**Problem description**
Return each record shown beneath, word for word.

-=-=-=-=-

(** * ieee754.c: bit-field decomposition of binary32 / binary64 values

    A shallow embedding of [ieee754.c].  Unsigned machine integers are
    integers of [Z] together with their range; a C [float] or [double]
    object is identified with its object representation, the 32 or 64 bits
    that [memcpy] copies.  The numeric value of such an object (needed by
    [printf]'s [%g] conversion, by the literals of [main] and by unary
    minus) is given by the IEEE-754 interchange encoding, which the
    program assumes of its platform. *)

From Stdlib Require Import ZArith Lia Bool List Ascii String.
From Stdlib Require Import SpecFloat.
Import ListNotations.

Local Open Scope Z_scope.

(** ** Machine types *)

Definition uint32_t := Z.
Definition uint64_t := Z.

(** The object representation of a [float] and of a [double]. *)
Definition float := Z.
Definition double := Z.

Definition is_u32 (x : Z) : Prop := 0 <= x < 2 ^ 32.
Definition is_u64 (x : Z) : Prop := 0 <= x < 2 ^ 64.
Definition is_float (f : float) : Prop := 0 <= f < 2 ^ 32.
Definition is_double (d : double) : Prop := 0 <= d < 2 ^ 64.

(** ** Storage reinterpretation

    [memcpy(&u, &f, sizeof u)] copies the [sizeof u] bytes of the source
    object into [u]: the low 32 (resp. 64) bits of the representation. *)

Definition memcpy (size : Z) (src : Z) : Z := Z.land src (Z.ones (8 * size)).
(** What the pull loop does for one image up to the daemon's answer. *)
Definition pullAttempt (image : Image) : list Event :=
  [Log ("Pulling Image " ++ ImageName image ++ nl);
   ImagePull (ImageName image)].

(** What the pull loop does for one image whose pull succeeds: the
    response reader is open from then on. *)
Definition pullEvents (image : Image) : list Event :=
  (pullAttempt image ++ [Opened (PullStream (ImageName image))])%list.


(** What the tag loop does for one image. *)
Definition tagEvents (image : Image) : list Event :=
  [Log ("Tagging Image " ++ ImageName image ++ " -> "
        ++ ImageNameNoRegistry image);
   ImageTag (ImageName image) (ImageNameNoRegistry image)].

End Stages.
Export Stages.

Module StageSamples.

(** The README manifest with the private image first. *)
Definition private_first : list Image := [pause; java].

End StageSamples.
Export StageSamples.

(** ** The load script, as the specification describes it *)

Module Script.

Definition joined (parts : list string) : string :=
  fold_right append EmptyString parts.

(** The retag command for one image: from its local name to the same
    name under the destination registry. *)
Definition tagCommand (image : Image) : string :=
  "docker tag " ++ ImageNameNoRegistry image
  ++ " ${repository}/" ++ ImageNameNoRegistry image.

(** The push command for one image. *)
Definition pushCommand (image : Image) : string :=
  "docker push ${repository}/" ++ ImageNameNoRegistry image.

(** A progress line followed by the command line. *)
Definition tagBlock (image : Image) : string :=
  nl ++ "echo " ++ dq ++ "Tagging " ++ ImageNameNoRegistry image
  ++ " -> ${repository}/" ++ ImageNameNoRegistry image ++ dq ++ nl
  ++ tagCommand image ++ nl.

Definition pushBlock (image : Image) : string :=
  nl ++ "echo " ++ dq ++ "Pushing ${repository}/"
  ++ ImageNameNoRegistry image ++ dq ++ nl
  ++ pushCommand image ++ nl.

(** The whole script: preamble, one tag block per image in the order
    given, then one push block per image in the same order. *)
Definition scriptText (outputFile : string) (images : list Image) : string :=
  scriptHead ++ outputFile ++ scriptLoad
  ++ joined (map tagBlock images)
  ++ scriptGap
  ++ joined (map pushBlock images)
  ++ scriptTail.

(** The lines of a text, split at line feeds. *)
Fixpoint lines (s : string) : list string :=
  match s with
  | EmptyString => [EmptyString]
  | String c rest =>
      if Ascii.eqb c "010"%char then EmptyString :: lines rest
      else match lines rest with
           | l :: ls => String c l :: ls
           | [] => [String c EmptyString]
           end
  end.

(** The lines of a script that start with a given command word. *)
Definition commands (verb : string) (script : string) : list string :=
  filter (String.prefix verb) (lines script).

(** A name that stays on its line. *)
Fixpoint one_line (s : string) : bool :=
  match s with
  | EmptyString => true
  | String c rest => negb (Ascii.eqb c "010"%char) && one_line rest
  end.

End Script.
Export Script.

Module ScriptLines.

(** An image whose repository and tag hold no line feed. *)
Definition plain (image : Image) : bool :=
  one_line (Repository image) && one_line (Tag image).

(** Lines put back together, each ended by a line feed. *)
Definition unlines (ls : list string) (rest : string) : string :=
  fold_right (fun l acc => l ++ nl ++ acc) rest ls.

Definition headLines (outputFile : string) : list string :=
  [ "#!/bin/bash"; EmptyString; "repository=${1}"; EmptyString;
    "imageFile=" ++ outputFile; EmptyString;
    "if [ " ++ dq ++ "$repository" ++ dq ++ " == " ++ dq ++ dq ++ " ]; then";
    "    echo " ++ dq ++ "Repository not specified" ++ dq;
    "    exit 1"; "fi"; EmptyString;
    "echo Loading Images from ${imageFile}";
    "docker load < ${imageFile}"; EmptyString ].

Definition tagLines (image : Image) : list string :=
  [ EmptyString;
    "echo " ++ dq ++ "Tagging " ++ ImageNameNoRegistry image
      ++ " -> ${repository}/" ++ ImageNameNoRegistry image ++ dq;
    tagCommand image ].

Definition pushLines (image : Image) : list string :=
  [ EmptyString;
    "echo " ++ dq ++ "Pushing ${repository}/"
      ++ ImageNameNoRegistry image ++ dq;
    pushCommand image ].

-=-=-=-=-

**Exercise result**
(** * ieee754.c: bit-field decomposition of binary32 / binary64 values

    A shallow embedding of [ieee754.c].  Unsigned machine integers are
    integers of [Z] together with their range; a C [float] or [double]
    object is identified with its object representation, the 32 or 64 bits
    that [memcpy] copies.  The numeric value of such an object (needed by
    [printf]'s [%g] conversion, by the literals of [main] and by unary
    minus) is given by the IEEE-754 interchange encoding, which the
    program assumes of its platform. *)

From Stdlib Require Import ZArith Lia Bool List Ascii String.
From Stdlib Require Import SpecFloat.
Import ListNotations.

Local Open Scope Z_scope.

(** ** Machine types *)

Definition uint32_t := Z.
Definition uint64_t := Z.

(** The object representation of a [float] and of a [double]. *)
Definition float := Z.
Definition double := Z.

Definition is_u32 (x : Z) : Prop := 0 <= x < 2 ^ 32.
Definition is_u64 (x : Z) : Prop := 0 <= x < 2 ^ 64.
Definition is_float (f : float) : Prop := 0 <= f < 2 ^ 32.
Definition is_double (d : double) : Prop := 0 <= d < 2 ^ 64.

(** ** Storage reinterpretation

    [memcpy(&u, &f, sizeof u)] copies the [sizeof u] bytes of the source
    object into [u]: the low 32 (resp. 64) bits of the representation. *)

Definition memcpy (size : Z) (src : Z) : Z := Z.land src (Z.ones (8 * size)).
(** What the pull loop does for one image up to the daemon's answer. *)
Definition pullAttempt (image : Image) : list Event :=
  [Log ("Pulling Image " ++ ImageName image ++ nl);
   ImagePull (ImageName image)].

(** What the pull loop does for one image whose pull succeeds: the
    response reader is open from then on. *)
Definition pullEvents (image : Image) : list Event :=
  (pullAttempt image ++ [Opened (PullStream (ImageName image))])%list.


(** What the tag loop does for one image. *)
Definition tagEvents (image : Image) : list Event :=
  [Log ("Tagging Image " ++ ImageName image ++ " -> "
        ++ ImageNameNoRegistry image);
   ImageTag (ImageName image) (ImageNameNoRegistry image)].

End Stages.
Export Stages.

Module StageSamples.

(** The README manifest with the private image first. *)
Definition private_first : list Image := [pause; java].

End StageSamples.
Export StageSamples.

(** ** The load script, as the specification describes it *)

Module Script.

Definition joined (parts : list string) : string :=
  fold_right append EmptyString parts.

(** The retag command for one image: from its local name to the same
    name under the destination registry. *)
Definition tagCommand (image : Image) : string :=
  "docker tag " ++ ImageNameNoRegistry image
  ++ " ${repository}/" ++ ImageNameNoRegistry image.

(** The push command for one image. *)
Definition pushCommand (image : Image) : string :=
  "docker push ${repository}/" ++ ImageNameNoRegistry image.

(** A progress line followed by the command line. *)
Definition tagBlock (image : Image) : string :=
  nl ++ "echo " ++ dq ++ "Tagging " ++ ImageNameNoRegistry image
  ++ " -> ${repository}/" ++ ImageNameNoRegistry image ++ dq ++ nl
  ++ tagCommand image ++ nl.

Definition pushBlock (image : Image) : string :=
  nl ++ "echo " ++ dq ++ "Pushing ${repository}/"
  ++ ImageNameNoRegistry image ++ dq ++ nl
  ++ pushCommand image ++ nl.

(** The whole script: preamble, one tag block per image in the order
    given, then one push block per image in the same order. *)
Definition scriptText (outputFile : string) (images : list Image) : string :=
  scriptHead ++ outputFile ++ scriptLoad
  ++ joined (map tagBlock images)
  ++ scriptGap
  ++ joined (map pushBlock images)
  ++ scriptTail.

(** The lines of a text, split at line feeds. *)
Fixpoint lines (s : string) : list string :=
  match s with
  | EmptyString => [EmptyString]
  | String c rest =>
      if Ascii.eqb c "010"%char then EmptyString :: lines rest
      else match lines rest with
           | l :: ls => String c l :: ls
           | [] => [String c EmptyString]
           end
  end.

(** The lines of a script that start with a given command word. *)
Definition commands (verb : string) (script : string) : list string :=
  filter (String.prefix verb) (lines script).

(** A name that stays on its line. *)
Fixpoint one_line (s : string) : bool :=
  match s with
  | EmptyString => true
  | String c rest => negb (Ascii.eqb c "010"%char) && one_line rest
  end.

End Script.
Export Script.

Module ScriptLines.

(** An image whose repository and tag hold no line feed. *)
Definition plain (image : Image) : bool :=
  one_line (Repository image) && one_line (Tag image).

(** Lines put back together, each ended by a line feed. *)
Definition unlines (ls : list string) (rest : string) : string :=
  fold_right (fun l acc => l ++ nl ++ acc) rest ls.

Definition headLines (outputFile : string) : list string :=
  [ "#!/bin/bash"; EmptyString; "repository=${1}"; EmptyString;
    "imageFile=" ++ outputFile; EmptyString;
    "if [ " ++ dq ++ "$repository" ++ dq ++ " == " ++ dq ++ dq ++ " ]; then";
    "    echo " ++ dq ++ "Repository not specified" ++ dq;
    "    exit 1"; "fi"; EmptyString;
    "echo Loading Images from ${imageFile}";
    "docker load < ${imageFile}"; EmptyString ].

Definition tagLines (image : Image) : list string :=
  [ EmptyString;
    "echo " ++ dq ++ "Tagging " ++ ImageNameNoRegistry image
      ++ " -> ${repository}/" ++ ImageNameNoRegistry image ++ dq;
    tagCommand image ].

Definition pushLines (image : Image) : list string :=
  [ EmptyString;
    "echo " ++ dq ++ "Pushing ${repository}/"
      ++ ImageNameNoRegistry image ++ dq;
    pushCommand image ].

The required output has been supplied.